Prachtiche Amsterdam

A weekend break can be just the ticket for lifting late-winter spirits ... 

We flew from London on Friday - finally - after a Regrettable Incident involving forgotten passports (no, don't ask: it was mea culpa, so I don't even have the satisfaction of tutting and sighing at idiots who leave the house for the airport having remembered to pack a slew of unnecessary items but sans passports) 

... and were just in time to catch the last light of the day ...

Amsterdam was freezing, a bitterly cold wind coming off the North Sea, but the canals in winter have their own kind of beauty

and the interiors seem the more cosy and inviting ...

I love the human scale of this part of the old city, the Grachtengordel - the narrow, gabled homes, the absence of traffic (though an onslaught of cyclists can make you fear for your life) ...

(hey, there's a green pedestrian light showing!)

... the abundance of funky little shops ...

Happy Socks, above, and other quirky little shops below, in the Negen Straatjes

the perfect outfit for one's flower and food-shopping excursions by bicycle, non?

... and an amazing profusion of great little restaurants and coffee shops...

Busy chefs in the open plan kitchen at Bussia, below, where we had delicious food and a warm welcome. Thank you Tara for this recommendation!

 It's tot ziens for now, as I have some work to catch up with, but another post to follow ...


  1. 1) I vote for a world without passports
    2) I want a bicycle covered in flowers.
    3) Have bliss and wonder.

  2. These photos of yours struck right into my memories of my only trip to Amsterdam in spring of 1982. I cannot thank you enough for getting that memory stack up and running.

    I am looking forward to seeing more of your photos. xo

  3. Your great pics brought back memories of a holiday I had in Amsterdam some years ago. Of all the things to be puzzled about I was puzzled by how people managed to get their furniture into some of the wonderful apartments given their extremely narrow doorways/closes. Apparently it is common that large pieces are hoisted up from ground level outside and in through their huge windows. Did you notice the large hooks outside the windows for this exact purpose?

  4. Tracy, I'm all for that passport-free, flower-covered bicycle world!

    Frances, Amsterdam in spring must have been gorgeous - I definitely want to plan a trip back there at that time of year.

    Bella - yes, my daughter pointed out those huge hooks at the tops of buildings, and we were told that some houses were built to lean forward at an angle, to facilitate the process of hoisting up big pieces of furniture from the street.
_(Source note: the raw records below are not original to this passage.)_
(** The services of the stack act on the bytes [f] of the frame that a peer built.
    What the peer's buffers held before does not matter. *)
Context (ubuf ibuf fbuf : list Z) (ucap icap fcap : Z).
Context (Hubuf : bytes_ok ubuf) (Hibuf : bytes_ok ibuf) (Hfbuf : bytes_ok fbuf).
Context (Hucap : 1480 <= ucap <= zlen ubuf) (Hicap : 1500 <= icap <= zlen ibuf).
Context (Hfcap : 1518 <= fcap <= zlen fbuf).
Context (hdst hsrc src dst : list Z) (Hhdst : zlen hdst = 6) (Hhsrc : zlen hsrc = 6).
Context (Hbhdst : bytes_ok hdst) (Hbhsrc : bytes_ok hsrc).
Context (Hsrc : zlen src = 4) (Hdst : zlen dst = 4) (Hbsrc : bytes_ok src) (Hbdst : bytes_ok dst).
Context (ttl_ ident : Z) (Httl : is_u8 ttl_) (Httl0 : ttl_ <> 0) (Hident : is_u16 ident).

(** The frame that carries a transport packet. *)
Definition encapsulate (proto : Z) (tp : list Z) (tlen : Z) : option (list Z) :=
  match ipv4_packet_build ibuf icap src dst proto ttl_ ident (Some tp) tlen with
  | None => None
  | Some (ipp, n) =>
      match ethernet_frame_build fbuf fcap hdst hsrc 2048 (Some ipp) n with
      | None => None
      | Some (frame, m) => Some (take (Z.to_nat m) frame)
      end
  end.

Lemma encapsulate_spec proto tp tlen :
  is_u8 proto -> 0 <= tlen <= 1480 -> bytes_ok tp -> tlen <= zlen tp ->
  exists f e ip, encapsulate proto tp tlen = Some f /\ 60 <= zlen f <= 1518 /\
    bytes_ok (received f) /\
    ip_frame (received f) (zlen f) hdst hsrc src dst proto ident tp tlen e ip.
Proof.
  intros Hp Hl Hb Htl.
  assert (frame_size (20 + tlen) <= 1518 /\ 60 <= frame_size (20 + tlen)) as [Hfs Hfs']
    by (unfold frame_size, ETHERNET_MIN_FRAME_SIZE, ETHERNET_HEADER_SIZE; lia).
  destruct (ip_frame_build ibuf icap src dst proto ttl_ ident tp tlen fbuf fcap hdst hsrc)
    as (ipp & frame & Hi & Hf & Hbf & Hlf & Hdec); try done; try lia.
  destruct (received_built frame (frame_size (20 + tlen))) as (Hz & Hag & Hlr & Hbr);
    [lia|lia|done|].
  destruct (Hdec _ Hag Hlr) as (e & ip & Hframe).
  eexists _, e, ip. unfold encapsulate. rewrite Hi, Hf. split; [done|]. rewrite Hz. by split; [lia|].
Qed.

(** C12. A UDP datagram that a peer sends is handed to the mailbox that owns its
    destination, and to no other: servicing the frame has the effect of one delivery
    of the payload on the mailboxes of UdpEndpoint.v. *)
Theorem network_udp_delivery controllers budget s t sport dport pl plen :
  controllers <> 0 -> 1 <= budget -> queue_ok (queue s) -> contents (queue s) = [] ->
  udp_table s = Some t -> UdpEndpoint.table_ok t ->
  is_u16 sport -> is_u16 dport -> sport <> 0 -> dport <> 0 ->
  0 <= plen <= 1472 -> bytes_ok pl -> plen <= zlen pl ->
  exists up f sent s' t' ok,
    udp_packet_build ubuf ucap src dst sport dport (Some pl) plen = Some (up, 8 + plen) /\
    encapsulate 17 up (8 + plen) = Some f /\
    network_service uninit local_hardware local_protocol reassembly_capacity now controllers [f]
      budget s = (1, sent, s') /\
    udp_table s' = Some t' /\ UdpEndpoint.table_ok t' /\
    UdpEndpoint.spec_step (UdpEndpoint.Deliver dst dport src sport (Some pl) plen) (mailboxes t) =
      (UdpEndpoint.Done ok, mailboxes t').
Proof.
  intros Hc Hbud Hq He Hut Ht Hsp Hdp Hsp0 Hdp0 Hpl Hbpl Hlpl.
  destruct (udp_roundtrip ubuf ucap src dst sport dport (Some pl) plen 0)
    as (up & u & Hub & Hup & U1 & U2 & U3 & U4 & Ub & Ul); try done; try lia.
  rewrite Z.add_0_r in Hup.
  destruct (encapsulate_spec 17 up (8 + plen)) as (f & e & ip & Hf & Hfl & _ & Hframe);
    [done|lia|done|lia|].
  destruct (service_single controllers budget s f) as (s0 & sent & s1 & more & s2 & Hs & S1 & _ & _ &
    Hh & S2 & _); [done..|by eapply ip_frame_unfragmented|].
  destruct Hframe as [F1 F2 _ _ F3 F4 F5 F6 _ _ F7 F8 F9 _].
  assert (network_decode_frame (received f) (zlen f) = Some (NETWORK_FRAME_UDP e ip
    {| Udp.source_port := sport; Udp.destination_port := dport;
       Udp.payload := drop 8 (Ipv4.payload ip); Udp.payload_length := plen |})) as Hdec.
  { unfold network_decode_frame. rewrite F1, F2. simpl. rewrite F3, F6. simpl. rewrite F4, F5, F7.
    by rewrite (udp_parse_agree _ _ _ _ _ _ F8 Hup), U1, U2, U3. }
  unfold handled_as in Hh. rewrite Hdec in Hh. simpl in Hh. rewrite S1, Hut, F4, F5 in Hh.
  set (pl' := drop 8 (Ipv4.payload ip)) in *.
  assert (take (Z.to_nat plen) pl' = take (Z.to_nat plen) pl) as Htk.
  { change pl with (data (Some pl)). rewrite <- U4.
    destruct (udp_parse_inv _ _ _ _ _ Hup) as (-> & _). symmetry. unfold pl'.
    apply agree_take; [|len..]. replace plen with (8 + plen - 8) by lia. by apply (agree_drop _ 8). }
  pose proof (deliver_refines t dst dport src sport (Some pl') plen Ht) as Hd.
  unfold UdpEndpoint.refines, UdpEndpoint.impl_step in Hd.
  destruct (udp_endpoint_deliver t dst dport src sport (Some pl') plen) as [ok t'].
  destruct Hd as [Ht' Hspec]; [split_and!; [done|done|lia|intros _; unfold pl'; simpl; len]|].
  injection Hh as <- <-. exists up, f, more, s2, t', ok. split_and!; try done.
  unfold UdpEndpoint.spec_step in Hspec |- *. simpl in Hspec |- *. by rewrite Htk in Hspec.
Qed.
(* ===== verification/Handle.v ===== *)
(** * Process handles (kernel/core/process/handle.c)

    A process names kernel objects by 32-bit handles: a slot of its handle table and
    the generation the slot had when the handle was issued.  An object pointer and
    the function pointers [release] and [retain] are numbers, null is 0; the calls
    that an operation makes through them are returned in order as a list of [call].
    The table lock makes each operation one atomic step. *)

From S2P Require Import Prelude.

Module Handle.

Definition PROCESS_HANDLE_CAPACITY : Z := 32.
Definition PROCESS_HANDLE_SLOT_BITS : Z := 5.
Definition PROCESS_HANDLE_SLOT_MASK : Z := 31.
Definition PROCESS_HANDLE_OBJECT_GENERIC : Z := 0.
Definition PROCESS_HANDLE_OBJECT_PIPE_READ : Z := 1.
Definition PROCESS_HANDLE_OBJECT_PIPE_WRITE : Z := 2.

Record process_handle_t := {
  object : Z;
  rights : Z;
  release : Z;
  retain : Z;
  retained_references : Z;
  closing : bool;
  inheritable : bool;
  kind : Z;
}.
#[export] Instance eta_process_handle : Eta process_handle_t := fun e => {|
  object := object e; rights := rights e; release := release e; retain := retain e;
  retained_references := retained_references e; closing := closing e;
  inheritable := inheritable e; kind := kind e |}.

Definition cleared : process_handle_t :=
  {| object := 0; rights := 0; release := 0; retain := 0; retained_references := 0;
     closing := false; inheritable := true; kind := PROCESS_HANDLE_OBJECT_GENERIC |}.
#[export] Instance process_handle_inhabited : Inhabited process_handle_t := populate cleared.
Could you imagine being the owner of a grand piano, say, and watching it dangle four stories up?

  5. You are such a talented photographer Karen, just loved my quick trip to Amsterdam via your blog from my desk in Melbourne Australia.
    I spent my farewell weekend in Amsterdam many years ago prior to emigrating to Australia from Scotland. Images of the flower market, so many bicycles, cheese, canals, clogs and stencilled picture of the dog on the pavement with ''in der groot'' written beside. Still the only Dutch I know!